━━━ Record set ━━━

(* ===== verification/Tdma.v ===== *)
(** * TDMA time (crates/tetra-core/src/tdma_time.rs)

    Timeslot, frame, multiframe and hyperframe counters, their conversion to and
    from a linear slot count, differences across the hyperframe wrap-around and
    the positions of the mandatory broadcast blocks. *)

From Stdlib Require Import ZArith Lia ZifyNat.
From S2P Require Import Prelude.
Local Open Scope Z_scope.

(** [u8] timeslot, frame and multiframe, [u16] hyperframe. *)
Record TdmaTime := mkTime { t : Z; f : Z; m : Z; h : Z }.

#[export] Instance TdmaTime_eq_dec : EqDecision TdmaTime.
Proof. solve_decision. Defined.

Definition TdmaTime_default : TdmaTime := mkTime 1 1 1 0.

Definition hyperframes (n : Z) : Z := i32 (n * 60 * 18 * 4).
Definition multiframes (n : Z) : Z := i32 (n * 18 * 4).
Definition frames (n : Z) : Z := i32 (n * 4).

Definition TIME_INT_WRAP : Z := 4 * 18 * 60 * 65536.

(** The two [while] loops; an [i32] difference is within eight wraps of the target. *)
Fixpoint raise_loop (fuel : nat) (diff : Z) : Z :=
  match fuel with
  | O => diff
  | S fuel' => if diff <? Z.quot (- TIME_INT_WRAP) 2
               then raise_loop fuel' (i32 (diff + TIME_INT_WRAP)) else diff
  end.
Fixpoint lower_loop (fuel : nat) (diff : Z) : Z :=
  match fuel with
  | O => diff
  | S fuel' => if Z.quot TIME_INT_WRAP 2 <=? diff
               then lower_loop fuel' (i32 (diff - TIME_INT_WRAP)) else diff
  end.
Definition time_int_diff (a b : Z) : Z := lower_loop 8 (raise_loop 8 (i32 (a - b))).

Definition is_valid (self : TdmaTime) : bool :=
  (1 <=? t self) && (t self <=? 4) && (1 <=? f self) && (f self <=? 18)
  && (1 <=? m self) && (m self <=? 60).

Definition to_int (self : TdmaTime) : Z :=
  i32 ((t self - 1) + ((f self - 1) * 4) + ((m self - 1) * 4 * 18) + (h self * 4 * 18 * 60)).

(** [rem_euclid] and [div_euclid] by positive constants are [mod] and [/]. *)
Definition from_int (time : Z) : TdmaTime :=
  mkTime (u8 (time mod 4 + 1)) (u8 ((time / 4) mod 18 + 1))
         (u8 ((time / (4 * 18)) mod 60 + 1)) (u16 (time / (4 * 18 * 60))).

Definition add_timeslots (self : TdmaTime) (num_slots : Z) : TdmaTime :=
  from_int (i32 (to_int self + num_slots)).

Definition diff (self b : TdmaTime) : Z := time_int_diff (to_int self) (to_int b).

Definition age (self now : TdmaTime) : Z := diff now self.

Definition forward_to_timeslot (self : TdmaTime) (ts : Z) : TdmaTime :=
  let slots_to_add := u8 (u8 (ts + 4) - t self) mod 4 in
  add_timeslots self slots_to_add.

Definition is_mandatory_bsch (self : TdmaTime) : bool :=
  (f self =? 18) && (t self =? u8 (4 - (u8 (m self + 1)) mod 4)).
Definition is_mandatory_bnch (self : TdmaTime) : bool :=
  (f self =? 18) && (t self =? u8 (4 - (u8 (m self + 3)) mod 4)).
Definition is_mandatory_clch (self : TdmaTime) : bool :=
  (f self =? 18) && (t self =? u8 (4 - (u8 (m self + 1)) mod 4)).

(** ** Facts *)

(** A valid time with a [u16] hyperframe. *)
Definition valid (x : TdmaTime) : Prop := is_valid x = true /\ 0 <= h x < 65536.

Lemma valid_bounds x :
  valid x <-> 1 <= t x <= 4 /\ 1 <= f x <= 18 /\ 1 <= m x <= 60 /\ 0 <= h x < 65536.
Proof.
  unfold valid, is_valid. rewrite !andb_true_iff, !Z.leb_le. lia.
Qed.

(** The linear slot count, without machine arithmetic. *)
Definition slot_count (x : TdmaTime) : Z :=
  (t x - 1) + 4 * (f x - 1) + 72 * (m x - 1) + 4320 * h x.

Lemma slot_count_range x : valid x -> 0 <= slot_count x < TIME_INT_WRAP.
Proof. rewrite valid_bounds. unfold slot_count, TIME_INT_WRAP. lia. Qed.

Lemma to_int_count x : valid x -> to_int x = slot_count x.
Proof.
  intros V. pose proof (slot_count_range x V) as H. unfold to_int.
  rewrite i32_small; unfold slot_count, TIME_INT_WRAP in *; lia.
Qed.

Lemma from_int_valid x : valid (from_int x).
Proof.
  apply valid_bounds. unfold from_int. cbn [t f m h].
  rewrite !u8_small by divlia. unfold u16. divlia.
Qed.

Lemma from_int_count x : slot_count (from_int x) = x mod TIME_INT_WRAP.
Proof.
  unfold slot_count, from_int, TIME_INT_WRAP. cbn [t f m h].
  rewrite !u8_small by divlia. unfold u16. divlia.
Qed.

Lemma slot_count_inj x y : valid x -> valid y -> slot_count x = slot_count y -> x = y.
Proof.
  rewrite !valid_bounds. destruct x as [t1 f1 m1 h1], y as [t2 f2 m2 h2].
  unfold slot_count. cbn [t f m h]. intros Hx Hy E.
  assert (h1 = h2) by lia. assert (m1 = m2) by lia. assert (f1 = f2) by lia.
  assert (t1 = t2) by lia. congruence.
Qed.

Lemma from_int_to_int x : valid x -> from_int (to_int x) = x.
Proof.
  intros V. apply slot_count_inj; [apply from_int_valid|done|].
  rewrite from_int_count, to_int_count by done. apply Z.mod_small, slot_count_range, V.
Qed.

Lemma to_int_from_int x : to_int (from_int x) = x mod TIME_INT_WRAP.
Proof. rewrite to_int_count by apply from_int_valid. apply from_int_count. Qed.

Lemma add_timeslots_count x n :
  valid x -> - 2 ^ 30 <= n <= 2 ^ 30 ->
  valid (add_timeslots x n) /\
  slot_count (add_timeslots x n) = (slot_count x + n) mod TIME_INT_WRAP.
Proof.
  intros V Hn. unfold add_timeslots. split; [apply from_int_valid|].
  rewrite from_int_count, to_int_count by done. pose proof (slot_count_range x V) as H.
  unfold TIME_INT_WRAP in *. by rewrite i32_small by lia.
Qed.

(** The loops normalise into the half-open interval around 0. *)
Lemma raise_loop_spec k : forall d,
  - 2 ^ 31 <= d < 2 ^ 31 -> - TIME_INT_WRAP / 2 - Z.of_nat k * TIME_INT_WRAP <= d ->
  exists q, 0 <= q /\ raise_loop k d = d + q * TIME_INT_WRAP /\
    - TIME_INT_WRAP / 2 <= d + q * TIME_INT_WRAP < Z.max (2 ^ 31) d /\
    (- TIME_INT_WRAP / 2 <= d -> q = 0) /\ d + q * TIME_INT_WRAP <= Z.max d (TIME_INT_WRAP / 2 - 1).
Proof.
  change (Z.quot (- TIME_INT_WRAP) 2) with (- TIME_INT_WRAP / 2).
  unfold TIME_INT_WRAP. induction k as [|k IH]; intros d Hd Hk; cbn [raise_loop].
  - exists 0. split_and!; lia.
  - change (Z.quot (- TIME_INT_WRAP) 2) with (-141557760).
    destruct (Z.ltb_spec d (-141557760)) as [Hlt|Hge].
    + destruct (IH (d + 4 * 18 * 60 * 65536)) as (q & Hq & E & H1 & H2 & H3); [lia|lia|].
      exists (q + 1). unfold TIME_INT_WRAP. rewrite i32_small by lia. rewrite E.
      split_and!; lia.
    + exists 0. split_and!; lia.
Qed.

Lemma lower_loop_spec k : forall d,
  - TIME_INT_WRAP / 2 <= d < 2 ^ 31 -> d < TIME_INT_WRAP / 2 + Z.of_nat k * TIME_INT_WRAP ->
  exists q, lower_loop k d = d + q * TIME_INT_WRAP /\
    - TIME_INT_WRAP / 2 <= d + q * TIME_INT_WRAP < TIME_INT_WRAP / 2.
Proof.
  unfold TIME_INT_WRAP. induction k as [|k IH]; intros d Hd Hk; cbn [lower_loop].
  - exists 0. lia.
  - change (Z.quot TIME_INT_WRAP 2) with 141557760.
    destruct (Z.leb_spec 141557760 d) as [Hle|Hgt].
    + destruct (IH (d - 4 * 18 * 60 * 65536)) as (q & E & H1); [lia|lia|].
      exists (q - 1). unfold TIME_INT_WRAP. rewrite i32_small by lia. rewrite E. lia.
    + exists 0. lia.
Qed.

Lemma time_int_diff_spec a b :
  0 <= a < TIME_INT_WRAP -> 0 <= b < TIME_INT_WRAP ->
  - TIME_INT_WRAP / 2 <= time_int_diff a b < TIME_INT_WRAP / 2 /\
  exists q, time_int_diff a b = a - b + q * TIME_INT_WRAP.
Proof.
  intros Ha Hb. unfold time_int_diff. unfold TIME_INT_WRAP in Ha, Hb. rewrite i32_small by lia.
  destruct (raise_loop_spec 8 (a - b)) as (q1 & _ & E1 & H1 & _ & H2).
  { lia. } { unfold TIME_INT_WRAP. lia. }
  rewrite E1. destruct (lower_loop_spec 8 (a - b + q1 * TIME_INT_WRAP)) as (q2 & E2 & H3).
  { unfold TIME_INT_WRAP in *. lia. } { unfold TIME_INT_WRAP in *. lia. }
  rewrite E2. split; [exact H3|]. exists (q1 + q2). lia.
Qed.

Lemma diff_count x y :
  valid x -> valid y ->
  - TIME_INT_WRAP / 2 <= diff x y < TIME_INT_WRAP / 2 /\
  exists q, diff x y = slot_count x - slot_count y + q * TIME_INT_WRAP.
Proof.
  intros Vx Vy. unfold diff. rewrite !to_int_count by done.
  apply time_int_diff_spec; by apply slot_count_range.
Qed.

(** A difference in range is determined by its residue. *)
Lemma diff_unique x y n :
  valid x -> valid y -> - TIME_INT_WRAP / 2 <= n < TIME_INT_WRAP / 2 ->
  (exists q, n = slot_count x - slot_count y + q * TIME_INT_WRAP) -> diff x y = n.
Proof.
  intros Vx Vy Hn (q & Eq). destruct (diff_count x y Vx Vy) as (Hr & q' & Eq').
  assert (q = q') by (unfold TIME_INT_WRAP in *; lia). subst. lia.
Qed.

Lemma add_diff x n :
  valid x -> - TIME_INT_WRAP / 2 <= n < TIME_INT_WRAP / 2 -> diff (add_timeslots x n) x = n.
Proof.
  intros V Hn. destruct (add_timeslots_count x n V) as [V' E].
  { unfold TIME_INT_WRAP in Hn. lia. }
  apply diff_unique; try done. rewrite E. exists ((slot_count x + n) / TIME_INT_WRAP).
  pose proof (Z.div_mod (slot_count x + n) TIME_INT_WRAP ltac:(done)). lia.
Qed.

(** ** Theorems *)

(** Linear time: [to_int] and [from_int] are inverse on valid times; every
    [i32] is a valid time, and reading it back reduces it modulo the hyperframe
    wrap, negative values included. *)
Lemma tdma_int_roundtrip x n :
  valid x ->
  0 <= to_int x < TIME_INT_WRAP /\ from_int (to_int x) = x /\
  valid (from_int n) /\ to_int (from_int n) = n mod TIME_INT_WRAP.
Proof.
  intros V. split_and!; [| |by apply from_int_to_int|apply from_int_valid|apply to_int_from_int];
    rewrite to_int_count by done; apply slot_count_range, V.
Qed.

(** Advancing and measuring.  For a valid time and a step of less than half a
    hyperframe cycle either way, [diff] of the advanced time and the original is
    the step, across every wrap-around; and two steps compose. *)
Theorem tdma_add_diff x n k :
  valid x -> - TIME_INT_WRAP / 2 <= n < TIME_INT_WRAP / 2 -> - 2 ^ 29 <= k <= 2 ^ 29 ->
  valid (add_timeslots x n) /\ diff (add_timeslots x n) x = n /\
  age x (add_timeslots x n) = n /\
  add_timeslots (add_timeslots x n) k = add_timeslots x (n + k).
Proof.
  intros V Hn Hk. assert (Hn' : - 2 ^ 28 <= n <= 2 ^ 28) by (unfold TIME_INT_WRAP in Hn; lia).
  destruct (add_timeslots_count x n V) as [V' E]; [lia|].
  split_and!; [done|by apply add_diff|by apply add_diff|].
  destruct (add_timeslots_count _ k V') as [V2 E2]; [lia|].
  destruct (add_timeslots_count x (n + k) V) as [V3 E3]; [lia|].
  apply slot_count_inj; try done. rewrite E2, E3, E.
  rewrite Zplus_mod_idemp_l. f_equal. lia.
Qed.


(** [forward_to_timeslot] reaches the requested timeslot, less than
    four slots ahead. *)
Lemma forward_to_timeslot_next x ts :
  valid x -> 1 <= ts <= 4 ->
  valid (forward_to_timeslot x ts) /\ t (forward_to_timeslot x ts) = ts /\
  0 <= diff (forward_to_timeslot x ts) x < 4.
Proof.
  intros V Hts. pose proof V as Hb. rewrite valid_bounds in Hb. unfold forward_to_timeslot.
  rewrite (u8_small (ts + 4)) by lia. rewrite u8_small by lia.
  set (n := (ts + 4 - t x) mod 4). assert (Hn : 0 <= n < 4) by (unfold n; divlia).
  destruct (add_timeslots_count x n V) as [V' E]; [lia|].
  split_and!; [done| |rewrite add_diff by (done || unfold TIME_INT_WRAP; lia); lia..].
  rewrite valid_bounds in V'. revert V' E. destruct (add_timeslots x n) as [t1 f1 m1 h1].
  unfold slot_count, TIME_INT_WRAP. cbn [t f m h]. intros V' E.
  assert (Em : (t1 - 1) mod 4 = (t x - 1 + n) mod 4) by divlia.
  unfold n in Em. divlia.
Qed.

(** In every multiframe there is exactly one
    mandatory BSCH slot and exactly one mandatory BNCH slot, both in frame 18 and
    never the same one, and the uplink linearization slot is the BSCH one. *)
Lemma mandatory_slots_unique mf hf :
  1 <= mf <= 60 ->
  exists tb tn, 1 <= tb <= 4 /\ 1 <= tn <= 4 /\ tb <> tn /\
    forall tt ff, 1 <= tt <= 4 -> 1 <= ff <= 18 ->
      (is_mandatory_bsch (mkTime tt ff mf hf) = true <-> ff = 18 /\ tt = tb) /\
      (is_mandatory_bnch (mkTime tt ff mf hf) = true <-> ff = 18 /\ tt = tn) /\
      (is_mandatory_clch (mkTime tt ff mf hf) = true <-> ff = 18 /\ tt = tb).
Proof.
  intros Hm. exists (4 - (mf + 1) mod 4), (4 - (mf + 3) mod 4).
  split_and!; [divlia..|]. intros tt ff Ht Hf.
  unfold is_mandatory_bsch, is_mandatory_bnch, is_mandatory_clch. cbn [t f m].
  rewrite !(u8_small (mf + _)) by lia. rewrite !u8_small by divlia.
  rewrite !andb_true_iff, !Z.eqb_eq. done.
Qed.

━━━

▸ Work item
The lines from the first of the entries through the line holding "From Stdlib Require" are to be restated word for word, and no others.

▸ Result of the task
(* ===== verification/Tdma.v ===== *)
(** * TDMA time (crates/tetra-core/src/tdma_time.rs)

    Timeslot, frame, multiframe and hyperframe counters, their conversion to and
    from a linear slot count, differences across the hyperframe wrap-around and
    the positions of the mandatory broadcast blocks. *)

From Stdlib Require Import ZArith Lia ZifyNat.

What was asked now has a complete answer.